The votes cast were as follows:

Ms. Aicha Evans: 81,158,635 votes for, 1,677,799 votes withheld and 1,535,857 broker non-votes.

Mr. David Kepler: 81,167,016 votes for, 1,669,418 votes withheld and 1,535,857 broker non-votes.

Dr. Xiaozhi Liu: 80,914,798 votes for, 1,921,636 votes withheld and 1,535,857 broker non-votes.

Mr. George Lorch: 80,162,821 votes for, 2,673,613 votes withheld and 1,535,857 broker non-votes.

Mr. Kazuhiko Sakamoto: 80,912,232 votes for, 1,924,202 votes withheld and 1,535,857 broker non-votes.

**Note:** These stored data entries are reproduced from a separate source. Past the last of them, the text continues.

Lemma analyzeSrcs_counts (srcs : list string) (p p' : Program) (s : string) :
    analyzeSrcs fs srcs p = (p', Ok tt) →
    let k0 := count (SrcDirFileCount p) s in
    let k := count (SrcDirFileCount p') s in
    ((flag (SrcIsDir p) s = false ∨ ∀ d, resolveSrc p s ≠ Ok d) → k = k0) ∧
    ∀ d tree, resolveSrc p s = Ok d → flag (SrcIsDir p) s = true →
      os.node fs s = Ok tree →
      k0 ≤ k ≤ k0 + occurrences s srcs * length (files tree) ∧
      (k ≤ 1000 → k = k0 + occurrences s srcs * length (files tree)).
  Proof.
    revert p; induction srcs as [|src0 srcs IH]; intros p; simpl.
    { intros [= <-]. split; [done|]. intros d tree _ _ _. unfold occurrences.
      simpl. lia. }
    destruct (analyzeSrc fs src0 p) as [p1 r1] eqn:Hstep.
    destruct r1 as [[]| |]; [|done..]. intros Hrest.
    pose proof (analyzeSrc_spec fs _ _ _ _ Hstep) as [Hs _].
    apply analyzeSrc_counts in Hstep.
    destruct (IH _ Hrest) as [IHsame IHtree]. clear IH.
    assert (flag (SrcIsDir p1) s = flag (SrcIsDir p) s) as Hflag.
    { destruct Hs as (_&_&_&_&_&_&_&_&HD). by rewrite HD. }
    rewrite Hflag in IHsame, IHtree.
    assert (∀ d, resolveSrc p1 s = Ok d ↔ resolveSrc p s = Ok d) as Hres
      by (intros d; by rewrite (resolveSrc_sameSetup p p1)).
    assert ((∀ d, resolveSrc p s ≠ Ok d) → ∀ d, resolveSrc p1 s ≠ Ok d) as Hres'
      by (intros H d; rewrite Hres; apply H).
    assert (occurrences s (src0 :: srcs)
            = if decide (src0 = s) then S (occurrences s srcs)
              else occurrences s srcs) as ->.
    { unfold occurrences. rewrite filter_cons. by destruct (decide _). }
    destruct (decide (src0 = s)) as [->|Hne].
    - split.
      + intros Hor. rewrite IHsame by (destruct Hor; auto).
        destruct Hor as [Hf|Hr].
        * rewrite Hf in Hstep. by destruct (resolveSrc p s); rewrite Hstep.
        * destruct (resolveSrc p s) as [d| |]; [by destruct (Hr d)|..];
            by rewrite Hstep.
      + intros d tree Hd Hf Htree. rewrite Hd, Hf in Hstep.
        destruct Hstep as (r & Hw & Hr).
        apply (WalkDir_count _ _ _ tree) in Hw as [[_ Hw] _]; [|done].
        assert (count (SrcDirFileCount p) s ≤ count (SrcDirFileCount p1) s
                ≤ count (SrcDirFileCount p) s + length (files tree) ∧
                (count (SrcDirFileCount p1) s ≤ 1000 →
                 count (SrcDirFileCount p1) s
                 = count (SrcDirFileCount p) s + length (files tree)))
          as [Hb1 He1] by (destruct Hr as [->| ->]; naive_solver).
        apply Hres in Hd.
        destruct (IHtree d tree Hd Hf Htree) as [Hb He]. split; [lia|].
        intros Hk. specialize (He Hk). lia.
    - assert (count (SrcDirFileCount p1) s = count (SrcDirFileCount p) s) as Hk1.
      { destruct (resolveSrc p src0); [|by rewrite Hstep..].
        destruct (flag (SrcIsDir p) src0); [|by rewrite Hstep].
        destruct Hstep as (r & Hw & _).
        unfold count. by rewrite (WalkDir_count_other _ _ _ _ _ _ Hw s). }
      rewrite <- Hk1. split.
      + intros Hor. apply IHsame. destruct Hor; auto.
      + intros d tree Hd Hf Htree. apply Hres in Hd. by eapply IHtree.
  Qed.

End FileCount.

Advisory Vote on Executive Compensation

Stockholders of the Company approved, on a non-binding, advisory basis, a resolution approving the compensation of the Company’s named executive officers for fiscal year 2014. The votes cast were as follows:

64,761,155 votes for, 15,180,968 votes against, 2,894,311 abstentions and 1,535,857 broker non-votes.

Ratification of Appointment of Independent Auditors

Stockholders of the Company ratified the appointment of Ernst & Young AB as the Company’s independent registered public accounting firm for fiscal year 2015. The votes cast were as follows:

81,784,816 votes for, 726,942 votes against, 1,860,533 abstentions and 0 broker non-votes.

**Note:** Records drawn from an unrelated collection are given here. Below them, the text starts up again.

(** C4: the status of [check_cell_status] is the most severe of the three
    per-dimension verdicts (voltage, current, temperature) under
    [Good < Warning < Critical]; it is never below any single verdict, and
    running the three blocks of checks in any of the six orders gives the
    same status. *)
Theorem check_cell_status_most_severe (cell_data : CellData) (cell_type : string) :
  let specs := get_cell_specs cell_type in
  let dv := voltage_dimension specs (voltage cell_data) in
  let dc := current_dimension specs (current cell_data) in
  let dt := temperature_dimension (temp cell_data) in
  let V := voltage_checks specs (voltage cell_data) in
  let C := current_checks specs (current cell_data) in
  let T := temperature_checks (temp cell_data) in
  let status := fst (check_cell_status cell_data cell_type) in
  status = most_severe (most_severe dv dc) dt /\
  (severity dv <= severity status)%nat /\
  (severity dc <= severity status)%nat /\
  (severity dt <= severity status)%nat /\
  (dv = Critical <->
     voltage cell_data < min_voltage specs \/ max_voltage specs < voltage cell_data) /\
  (dc = Warning <-> max_current specs < Qabs (current cell_data)) /\
  (dt = Critical <-> 45 < temp cell_data) /\
  (dt = Warning <->
     (40 < temp cell_data /\ temp cell_data <= 45) \/ temp cell_data < 0) /\
  status = fst (T (C (V (Good, [])))) /\
  status = fst (C (T (V (Good, [])))) /\
  status = fst (T (V (C (Good, [])))) /\
  status = fst (V (T (C (Good, [])))) /\
  status = fst (C (V (T (Good, [])))) /\
  status = fst (V (C (T (Good, [])))).
Proof.
  cbv zeta.
  repeat match goal with |- _ /\ _ => split end;
    try apply voltage_dimension_critical;
    try apply current_dimension_warning;
    try apply temperature_dimension_critical;
    try apply temperature_dimension_warning;
    unfold check_cell_status, voltage_checks, current_checks,
      temperature_checks, voltage_dimension, current_dimension,
      temperature_dimension, PyNum.gtb;
    case_tests; cbn; try reflexivity; try lia.
Qed.

(** C7: the alerts come as at most one voltage alert, then at most one
    current alert, then at most one temperature alert; the current alert is
    there exactly when [abs(current) > max_current], whatever the other two
    dimensions say; and the status is [Good] exactly when there is no
    alert. *)
Theorem check_cell_status_alert_order (cell_data : CellData) (cell_type : string) :
  let specs := get_cell_specs cell_type in
  let status := fst (check_cell_status cell_data cell_type) in
  let alerts := snd (check_cell_status cell_data cell_type) in
  (exists va ca ta : list Alert,
      alerts = va ++ ca ++ ta /\
      Forall (fun a => alert_dimension a = OfVoltage) va /\
      (length va <= 1)%nat /\
      Forall (fun a => alert_dimension a = OfCurrent) ca /\
      (length ca <= 1)%nat /\
      Forall (fun a => alert_dimension a = OfTemperature) ta /\
      (length ta <= 1)%nat /\
      (va = [] <->
         min_voltage specs <= voltage cell_data /\
         voltage cell_data <= max_voltage specs) /\
      (ca = [CurrentHigh (Qabs (current cell_data)) (max_current specs)] <->
         max_current specs < Qabs (current cell_data)) /\
      (ca = [] <-> Qabs (current cell_data) <= max_current specs) /\
      (ta = [] <-> 0 <= temp cell_data /\ temp cell_data <= 40)) /\
  (status = Good <-> alerts = []).
Proof.
  cbv zeta.
  unfold check_cell_status, voltage_checks, current_checks,
    temperature_checks, PyNum.gtb, PyNum.abs.
  generalize (get_cell_specs cell_type). intros [nominal lo hi maxc col].
  destruct cell_data as [v c t cap cmin cmax ts].
  cbn [voltage current temp min_voltage max_voltage max_current].
  generalize (Qabs c). intro ac.
  split.
  - exists (if PyNum.ltb v lo then [VoltageTooLow v lo]
            else if PyNum.ltb hi v then [VoltageTooHigh v hi] else []),
           (if PyNum.ltb maxc ac then [CurrentHigh ac maxc] else []),
           (if PyNum.ltb 45 t then [TemperatureTooHigh t]
            else if PyNum.ltb 40 t then [TemperatureElevated t]
            else if PyNum.ltb t 0 then [TemperatureTooLow t] else []).
    case_tests; test_facts; cbn [app fst snd length alert_dimension];
      repeat match goal with |- _ /\ _ => split end;
      try reflexivity; try lia; try (repeat constructor; fail);
      intuition (try congruence; try lra).
  - case_tests; cbn; split; intros; congruence.
Qed.

(** C10: two readings with the same voltage, current and temperature get
    the same status and the same alerts for any chemistry identifier; the
    capacity, the timestamp and the bounds stored on the reading play no
    part. *)
Theorem check_cell_status_reads_three_fields
    (d1 d2 : CellData) (cell_type : string) :
  voltage d1 = voltage d2 ->
  current d1 = current d2 ->
  temp d1 = temp d2 ->
  check_cell_status d1 cell_type = check_cell_status d2 cell_type.
Proof.
  intros Hv Hc Ht. unfold check_cell_status. rewrite Hv, Hc, Ht. reflexivity.
Qed.

Lemma check_cell_status_reads_three_fields_witness :
  voltage (mkCellData 2.5 150 46 375 2.8 3.6 10) =
    voltage (mkCellData 2.5 150 46 0 0 9 77) /\
  current (mkCellData 2.5 150 46 375 2.8 3.6 10) =
    current (mkCellData 2.5 150 46 0 0 9 77) /\
  temp (mkCellData 2.5 150 46 375 2.8 3.6 10) =
    temp (mkCellData 2.5 150 46 0 0 9 77) /\
  check_cell_status (mkCellData 2.5 150 46 375 2.8 3.6 10) "lfp" =
    check_cell_status (mkCellData 2.5 150 46 0 0 9 77) "lfp".
Proof.
  split; [reflexivity|]. split; [reflexivity|]. split; [reflexivity|].
  apply (check_cell_status_reads_three_fields
           (mkCellData 2.5 150 46 375 2.8 3.6 10)
           (mkCellData 2.5 150 46 0 0 9 77) "lfp"); reflexivity.
Defined.

(** The worked readings of the specification. *)
Example low_voltage_is_critical :
  check_cell_status (mkCellData 2.5 0 30 0 2.8 3.6 0) "lfp" =
  (Critical, [VoltageTooLow 2.5 2.8]).
Proof. reflexivity. Qed.

Example high_current_is_warning :
  check_cell_status (mkCellData 3.2 150 30 480 2.8 3.6 0) "lfp" =
  (Warning, [CurrentHigh 150 100]).
Proof. reflexivity. Qed.

Example hot_cell_is_critical :
  fst (check_cell_status (mkCellData 3.2 0 46 0 2.8 3.6 0) "lfp") = Critical.
Proof. reflexivity. Qed.

(** ** The simulation step *)

Lemma unit_decimals : has_decimals 1 0 /\ has_decimals 1 50.
Proof.
  split; [exists 0%Z | exists 500%Z]; reflexivity.
Qed.

(** C6: whenever the key names a chemistry (its third [_]-separated piece),
    the simulation step returns a reading whose voltage lies within the
    chemistry's [[min_voltage, max_voltage]] and whose temperature lies
    within [[0, 50]], both clamped before the display rounding; the current
    is the prior current plus its draw, rounded and not clamped. *)
Theorem simulate_real_time_data_bounds
    (cell_key : string) (base_data : CellData) (w : World) (cell_type : string) :
  nth_error (split "_" cell_key) 2 = Some cell_type ->
  exists (data : CellData) (w' : World),
    simulate_real_time_data cell_key base_data w = Some (data, w') /\
    min_voltage (get_cell_specs cell_type) <= voltage data /\
    voltage data <= max_voltage (get_cell_specs cell_type) /\
    0 <= temp data /\
    temp data <= 50 /\
    voltage data =
      PyNum.round
        (PyNum.max (min_voltage (get_cell_specs cell_type))
           (PyNum.min (max_voltage (get_cell_specs cell_type))
              (voltage base_data +
               (-0.05 + (0.05 - -0.05) * unit_draws w (drawn w))))) 3 /\
    temp data =
      PyNum.round
        (PyNum.max 0
           (PyNum.min 50
              (temp base_data +
               (-1.0 + (1.0 - -1.0) * unit_draws w (S (drawn w)))))) 1 /\
    current data =
      PyNum.round
        (current base_data +
         (-2.0 + (2.0 - -2.0) * unit_draws w (S (S (drawn w))))) 2.
Proof.
  intro Hkey. unfold simulate_real_time_data. rewrite Hkey.
  unfold bind, random_uniform, datetime_now, ret.
  cbn [unit_draws drawn clock].
  eexists. eexists. split; [reflexivity|].
  cbn [voltage temp current].
  destruct (specs_bounds_decimals cell_type) as [Hlo Hhi].
  destruct unit_decimals as [H0 H50].
  pose proof (specs_bounds_ordered cell_type) as Hord.
  repeat split.
  - apply round_lower; [exact Hlo|]. apply clamp_bounds. exact Hord.
  - apply round_upper; [exact Hhi|]. apply clamp_bounds. exact Hord.
  - apply round_lower; [exact H0|]. apply clamp_bounds. discriminate.
  - apply round_upper; [exact H50|]. apply clamp_bounds. discriminate.
Qed.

The proposals presented at the Annual Meeting are described in detail in the Company’s Definitive Proxy Statement for the Annual Meeting (the “2015 Proxy Statement”), which was filed with the Securities and Exchange Commission on March 23, 2015.

Item 8.01 Other Events.

Committees of the Board

On May 5, 2015, the Company issued a press release announcing changes approved by the Board to the membership of the committees of the Board. As of May 5, 2015, the committees of the Board will have the following memberships:


Audit Committee: Robert W. Alspaugh (Chairman), Franz-Josef Kortüm, David E. Kepler

Compensation Committee: James M. Ringler (Chairman), Franz-Josef Kortüm, Xiaozhi Liu, George A. Lorch

Nominating and Corporate Governance Committee: George A. Lorch (Chairman), Xiaozhi Liu, James Ringler and Kazuhiko Sakamoto

Compliance Committee: Kazuhiko Sakamoto (Chairman), Robert W. Alspaugh, David E. Kepler

Third Quarter Dividend

In the same press release, the Company announced that the Board declared a quarterly dividend of 56 cents per share for the third quarter of 2015. The dividend will be payable on September 3, 2015 to Company stockholders of record on the close of business on August 20, 2015. The ex-date will be August 18, 2015 for holders of the common stock listed on the New York Stock Exchange (NYSE) and August 19, 2015 for holders of Swedish Depository Receipts (SDRs) listed on the NASDAQ OMX, Stockholm.

Item 9.01 Financial Statements and Exhibits.

(d) EXHIBITS

 

99.1 Press Release of Autoliv, Inc. dated May 5, 2015.


SIGNATURES

Pursuant to the requirements of the Securities Exchange Act of 1934, the registrant has duly caused this report to be signed on its behalf by the undersigned hereunto duly authorized.

 

AUTOLIV, INC.

By:

/s/ Fredrik Peyron

Name:

Fredrik Peyron

Title:

Group Vice President – Legal Affairs

General Counsel and Secretary

Date: May 5, 2015


EXHIBIT INDEX

 

Exhibit No.

  

Description

99.1    Press Release of Autoliv, Inc. dated May 5, 2015.